- _Task statement_: Below are several records. Retype exactly those lines running from the one with "- destruct (find_eq s) as [off|]" through the one with "intros H Hag.", end lines included, and no others.

━━ Provided material ━━

(** Clearing and writing, for a title of [len] bytes in a place of which at least
    [len + 1] bytes are cleared. *)
Lemma write_title b n t m :
  0 <= n -> Z.of_nat (length t) < n -> (forall x, b <= x < b + n -> is_Some (cells m !! x)) ->
  exists m1 m2, memset0 b n m = Some m1 /\ store_bytes b t m1 = Some m2 /\ next m2 = next m /\
    at_ (cells m2) b (t ++ [NUL]) /\
    (forall x, is_Some (cells m !! x) -> is_Some (cells m2 !! x)) /\
    forall x, ~ (b <= x < b + n) -> cells m2 !! x = cells m !! x.
Proof.
  intros Hn Ht Hmap. unfold memset0.
  destruct (store_bytes_spec b (replicate (Z.to_nat n) NUL) m) as (m1 & E1 & N1 & _ & A1 & O1).
  { unfold inside. rewrite length_replicate. intros x Hx. apply Hmap. lia. }
  unfold inside in O1. rewrite length_replicate in O1.
  assert (Hz : forall x, b <= x < b + n -> cells m1 !! x = Some NUL).
  { intros x Hx. specialize (A1 (Z.to_nat (x - b)) NUL). rewrite lookup_replicate in A1.
    rewrite <- A1 by (split; [done|lia]). f_equal. lia. }
  destruct (store_bytes_spec b t m1) as (m2 & E2 & N2 & _ & A2 & O2).
  { unfold inside. intros x Hx. rewrite Hz by lia. by eexists. }
  unfold inside in O2. exists m1, m2. split_and!; try done.
  - congruence.
  - apply at_app. split; [done|]. apply at_cons. split; [|apply at_nil]. rewrite O2 by lia. apply Hz. lia.
  - intros x Hx. destruct (decide (b <= x < b + Z.of_nat (length t))) as [Hin|Hout].
    + destruct (lookup_lt_is_Some_2 t (Z.to_nat (x - b))) as [c Hc]; [lia|]. exists c.
      rewrite <- (A2 _ _ Hc). f_equal. lia.
    + rewrite O2 by done. destruct (decide (b <= x < b + n)) as [Hin|Ho2]; [rewrite Hz by done; by eexists|].
      rewrite O1 by lia. done.
  - intros x Hx. rewrite O2 by lia. apply O1. lia.
Qed.

(** The whole of [setproctitle] after [spt_init]. *)
Lemma setproctitle_spec e text p :
  base (spt p) <> 0 -> place_ok (spt p) (pmem p) -> text <> [] -> NUL ∉ text ->
  exists p', setproctitle e (Some text) p = Some p' /\
    cstr (base (spt p)) (pmem p') = Some (shown (spt p) text) /\
    spt p' = set_reset (spt p) /\ environ p' = environ p /\ argv p' = argv p /\
    next (pmem p') = next (pmem p) /\
    forall x, ~ (base (spt p) <= x < end_ (spt p)) -> cells (pmem p') !! x = cells (pmem p) !! x.
Proof.
  intros Hb Hok Hne Hn. pose proof (title_len_bounds _ _ text Hok) as (Hl0 & Hl1 & Hl2).
  pose proof Hok as [Hnul Hmap]. unfold setproctitle. rewrite (proj2 (Z.eqb_neq _ _)) by done.
  unfold title_buf. cbn [mbind option_bind].
  destruct (Z.leb_spec (Z.of_nat (length text)) 0) as [Hz|_]; [destruct text; [done|simpl in Hz; lia]|].
  fold (title_len (spt p) text). set (len := title_len (spt p) text) in *.
  assert (Ht : take (Z.to_nat len) (take (Z.to_nat SPT_MAXTITLE) text) = take (Z.to_nat len) text).
  { rewrite take_take. f_equal. unfold SPT_MAXTITLE. lia. }
  rewrite Ht. set (t := take (Z.to_nat len) text).
  assert (Htl : Z.of_nat (length t) = len) by (unfold t; rewrite length_take; lia).
  assert (Hw : forall n, len < n -> n <= end_ (spt p) - base (spt p) ->
    (if negb (reset (spt p)) then memset0 (base (spt p)) (end_ (spt p) - base (spt p)) (pmem p)
     else memset0 (base (spt p)) (spt_min (SPT_MAXTITLE + 1) (end_ (spt p) - base (spt p))) (pmem p)) =
    memset0 (base (spt p)) n (pmem p) ->
    exists p', (m ← (if negb (reset (spt p)) then memset0 (base (spt p)) (end_ (spt p) - base (spt p)) (pmem p)
     else memset0 (base (spt p)) (spt_min (SPT_MAXTITLE + 1) (end_ (spt p) - base (spt p))) (pmem p));
     m ← store_bytes (base (spt p)) t m;
     m ← mark_end (spt p) (base (spt p) + len) m;
     Some (set_pmem m (set_spt (set_reset (spt p)) p))) = Some p' /\
    cstr (base (spt p)) (pmem p') = Some (shown (spt p) text) /\
    spt p' = set_reset (spt p) /\ environ p' = environ p /\ argv p' = argv p /\
    next (pmem p') = next (pmem p) /\
    forall x, ~ (base (spt p) <= x < end_ (spt p)) -> cells (pmem p') !! x = cells (pmem p) !! x).
  { intros n Hn1 Hn2 ->.
    destruct (write_title (base (spt p)) n t (pmem p)) as (m1 & m2 & -> & E2 & Enx & Hat & Hmp & Hout);
      [lia|lia|intros x Hx; apply Hmap; lia|].
    cbn [mbind option_bind]. rewrite E2. cbn [mbind option_bind]. rewrite <- Htl.
    destruct (mark_end_spec (spt p) t m2) as (m3 & -> & Enx3 & Hc & Ho3); [|lia|unfold t|done|].
    - split; [done|]. intros x Hx. by apply Hmp, Hmap.
    - intros Hin. apply Hn. exact (subseteq_take _ _ _ Hin).
    - cbn [mbind option_bind]. eexists. split; [done|]. cbn [pmem set_pmem set_spt spt environ argv].
      split_and!; try done.
      + rewrite Hc. unfold shown. fold len t. by rewrite Htl.
      + congruence.
      + intros x Hx. rewrite Ho3 by done. apply Hout. lia. }
  destruct (reset (spt p)); cbn [negb] in Hw |- *.
  - apply (Hw (spt_min (SPT_MAXTITLE + 1) (end_ (spt p) - base (spt p)))); [|rewrite spt_min_spec; lia|done].
    rewrite spt_min_spec. unfold len, title_len. rewrite !spt_min_spec. unfold SPT_MAXTITLE in *. lia.
  - by apply (Hw (end_ (spt p) - base (spt p))).
Qed.

(** Writing unmaps nothing. *)
Lemma store1_mapped a c m m' x :
  store1 a c m = Some m' -> is_Some (cells m !! x) -> is_Some (cells m' !! x).
Proof.
  unfold store1. case_decide; [|done]. intros [= <-] Hx. simpl.
  destruct (decide (x = a)) as [->|]; [rewrite lookup_insert_eq; by eexists|by rewrite lookup_insert_ne].
Qed.

Lemma store_bytes_mapped a b m m' x :
  store_bytes a b m = Some m' -> is_Some (cells m !! x) -> is_Some (cells m' !! x).
Proof.
  revert a m. induction b as [|c b IH]; intros a m; simpl; [by intros [= <-]|].
  destruct (store1 a c m) as [m1|] eqn:E; [|done]. simpl. intros E' Hx.
  eapply IH; [exact E'|]. by eapply store1_mapped.
Qed.

Lemma mark_end_mapped s n m m' x :
  mark_end s n m = Some m' -> is_Some (cells m !! x) -> is_Some (cells m' !! x).
Proof.
  unfold mark_end. destruct (n <? nul s); [apply store1_mapped|].
  destruct (_ && _); [|by intros [= <-]].
  destruct (store1 (nul s) " "%char m) as [m1|] eqn:E; [|done]. simpl. intros E' Hx.
  eapply store1_mapped; [exact E'|]. by eapply store1_mapped.
Qed.

Lemma setproctitle_mapped e fmt p p' x :
  setproctitle e fmt p = Some p' -> is_Some (cells (pmem p) !! x) -> is_Some (cells (pmem p') !! x).
Proof.
  unfold setproctitle, spt_fail. destruct (base (spt p) =? 0); [by intros [= <-]|].
  destruct (title_buf fmt p) as [[buf len]|]; [|done]. cbn [mbind option_bind].
  destruct (len <=? 0); [by intros [= <-]|].
  destruct (if negb (reset (spt p)) then _ else _) as [m1|] eqn:E1; [|done].
  cbn [mbind option_bind].
  destruct (store_bytes _ _ m1) as [m2|] eqn:E2; [|done]. cbn [mbind option_bind].
  destruct (mark_end _ _ m2) as [m3|] eqn:E3; [|done]. cbn [mbind option_bind]. intros [= <-] Hx. simpl.
  eapply mark_end_mapped; [exact E3|]. eapply store_bytes_mapped; [exact E2|].
  unfold memset0 in E1. destruct (negb _); by eapply store_bytes_mapped.
Qed.

(** ** The environment *)

(** An environment string as name and value. *)
Definition env_of (m : mem) (q : Z) : option (bytes * bytes) :=
  s ← cstr q m; off ← find_eq s; Some (take off s, drop (S off) s).

(** What [getenv] sees: the first entry of a name counts. *)
Definition envmap (env : list Z) (m : mem) : gmap bytes bytes := list_to_map (omap (env_of m) env).

(** Strings that lie behind [lo]. *)
Definition fresh_strings (lo : Z) (l : list Z) (m : mem) : Prop :=
  Forall (fun q => lo <= q /\ is_Some (cstr q m)) l.

Lemma find_eq_spec s off :
  find_eq s = Some off -> s !! off = Some "="%char /\ "="%char ∉ take off s.
Proof.
  revert off. induction s as [|c s IH]; intros off; simpl; [done|]. case_decide as Hc.
  - intros [= <-]. subst. split; [done|]. apply not_elem_of_nil.
  - destruct (find_eq s) as [o|]; [|done]. intros [= <-]. destruct (IH o eq_refl) as [H1 H2].
    split; [done|]. simpl. by intros [?|?]%elem_of_cons.
Qed.

Lemma find_eq_app name rest : "="%char ∉ name -> find_eq (name ++ "="%char :: rest) = Some (length name).
Proof.
  induction name as [|c name IH]; intros Hn; simpl; [done|].
  rewrite decide_False by set_solver. rewrite IH by set_solver. done.
Qed.

(** The test of [setenv] for an entry of the same name. *)
Lemma env_prefix m q s name :
  cstr q m = Some s -> "="%char ∉ name ->
  (take (S (length name)) s = name ++ ["="%char] <-> fst <$> env_of m q = Some name).
Proof.
  intros Hs Hn. unfold env_of. rewrite Hs. simpl. split.
  - intros Ht. assert (Es : s = name ++ "="%char :: drop (S (length name)) s).
    { rewrite <- (take_drop (S (length name)) s) at 1. rewrite Ht, <- app_assoc. done. }
    rewrite Es, find_eq_app by done. simpl. by rewrite take_app_length.
  - destruct (find_eq s) as [off|] eqn:E; [|done]. simpl. intros [= Hname].
    apply find_eq_spec in E as [Hc _].
    assert (Hl : length name = off).
    { rewrite <- Hname, length_take. apply lookup_lt_Some in Hc. lia. }
    rewrite (take_S_r _ _ "="%char) by (by rewrite Hl). by rewrite Hl, Hname.
Qed.

Lemma omap_env_agree l m m' :
  Forall (fun q => cstr q m' = cstr q m) l -> omap (env_of m') l = omap (env_of m) l.
Proof.
  intros H. induction H as [|q l Hq Hl IH]; [done|].
  assert (E : env_of m' q = env_of m q) by (unfold env_of; by rewrite Hq).
  csimpl. by rewrite E, IH.
Qed.

Lemma envmap_agree l m m' :
  Forall (fun q => cstr q m' = cstr q m) l -> envmap l m' = envmap l m.
Proof. intros H. unfold envmap. by rewrite (omap_env_agree _ _ _ H). Qed.

Lemma fresh_same lo l m m' :
  fresh_strings lo l m -> (forall q, lo <= q -> is_Some (cstr q m) -> cstr q m' = cstr q m) ->
  fresh_strings lo l m' /\ envmap l m' = envmap l m.
Proof.
  intros H Hs. split.
  - eapply Forall_impl; [exact H|]. intros q [H1 H2]. by rewrite Hs.
  - apply envmap_agree. eapply Forall_impl; [exact H|]. intros q [H1 H2]. by apply Hs.
Qed.

Lemma fresh_agree lo l m m' :
  fresh_strings lo l m -> (forall x, lo <= x -> cells m' !! x = cells m !! x) ->
  fresh_strings lo l m' /\ envmap l m' = envmap l m.
Proof.
  intros H Hag. apply fresh_same; [done|]. intros q Hq [s Hs]. rewrite Hs.
  eapply cstr_agree; [exact Hs|]. intros x Hx. apply Hag. lia.
Qed.

Lemma fresh_extends lo l m m' :
  mem_ok m -> fresh_strings lo l m -> extends m m' ->
  fresh_strings lo l m' /\ envmap l m' = envmap l m.
Proof.
  intros Hok H He. apply fresh_same; [done|]. intros q Hq [s Hs]. rewrite Hs.
  by eapply cstr_extends.
Qed.

Lemma replace_env_spec lo name value p env m env' :
  "="%char ∉ name -> env_of m p = Some (name, value) -> lo <= p -> is_Some (cstr p m) ->
  fresh_strings lo env m -> replace_env name p env m = Some env' ->
  fresh_strings lo env' m /\ envmap env' m = <[name := value]> (envmap env m).
Proof.
  intros Hn Hp Hlo Hsome Hf. revert env'.
  induction Hf as [|q env [Hq [s Hs]] Henv IH]; intros env'; simpl.
  - intros [= <-]. split; [by repeat constructor|]. unfold envmap. simpl. by rewrite Hp.
  - rewrite Hs. simpl. pose proof (env_prefix m q s name Hs Hn) as Hpre. case_decide as Hd.
    + intros [= <-]. split; [by constructor|]. unfold envmap. csimpl. rewrite Hp.
      apply Hpre in Hd. destruct (env_of m q) as [[n v]|]; [|done]. simpl in Hd. simplify_eq.
      simpl. by rewrite insert_insert_eq.
    + destruct (replace_env name p env m) as [env1|] eqn:E; [|done]. simpl. intros [= <-].
      destruct (IH env1 eq_refl) as [H1 H2]. split; [constructor; [split; [done|by eexists]|done]|].
      unfold envmap in *. csimpl. destruct (env_of m q) as [[n v]|] eqn:Eq; [|done].
      csimpl. rewrite H2, insert_insert_ne; [done|]. intros ->. by apply Hd, Hpre.
Qed.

━━━

- _Reply to the exercise_:
  - destruct (find_eq s) as [off|] eqn:E; [|done]. simpl. intros [= Hname].
    apply find_eq_spec in E as [Hc _].
    assert (Hl : length name = off).
    { rewrite <- Hname, length_take. apply lookup_lt_Some in Hc. lia. }
    rewrite (take_S_r _ _ "="%char) by (by rewrite Hl). by rewrite Hl, Hname.
Qed.

Lemma omap_env_agree l m m' :
  Forall (fun q => cstr q m' = cstr q m) l -> omap (env_of m') l = omap (env_of m) l.
Proof.
  intros H. induction H as [|q l Hq Hl IH]; [done|].
  assert (E : env_of m' q = env_of m q) by (unfold env_of; by rewrite Hq).
  csimpl. by rewrite E, IH.
Qed.

Lemma envmap_agree l m m' :
  Forall (fun q => cstr q m' = cstr q m) l -> envmap l m' = envmap l m.
Proof. intros H. unfold envmap. by rewrite (omap_env_agree _ _ _ H). Qed.

Lemma fresh_same lo l m m' :
  fresh_strings lo l m -> (forall q, lo <= q -> is_Some (cstr q m) -> cstr q m' = cstr q m) ->
  fresh_strings lo l m' /\ envmap l m' = envmap l m.
Proof.
  intros H Hs. split.
  - eapply Forall_impl; [exact H|]. intros q [H1 H2]. by rewrite Hs.
  - apply envmap_agree. eapply Forall_impl; [exact H|]. intros q [H1 H2]. by apply Hs.
Qed.

Lemma fresh_agree lo l m m' :
  fresh_strings lo l m -> (forall x, lo <= x -> cells m' !! x = cells m !! x) ->
  fresh_strings lo l m' /\ envmap l m' = envmap l m.
Proof.
  intros H Hag. apply fresh_same; [done|]. intros q Hq [s Hs]. rewrite Hs.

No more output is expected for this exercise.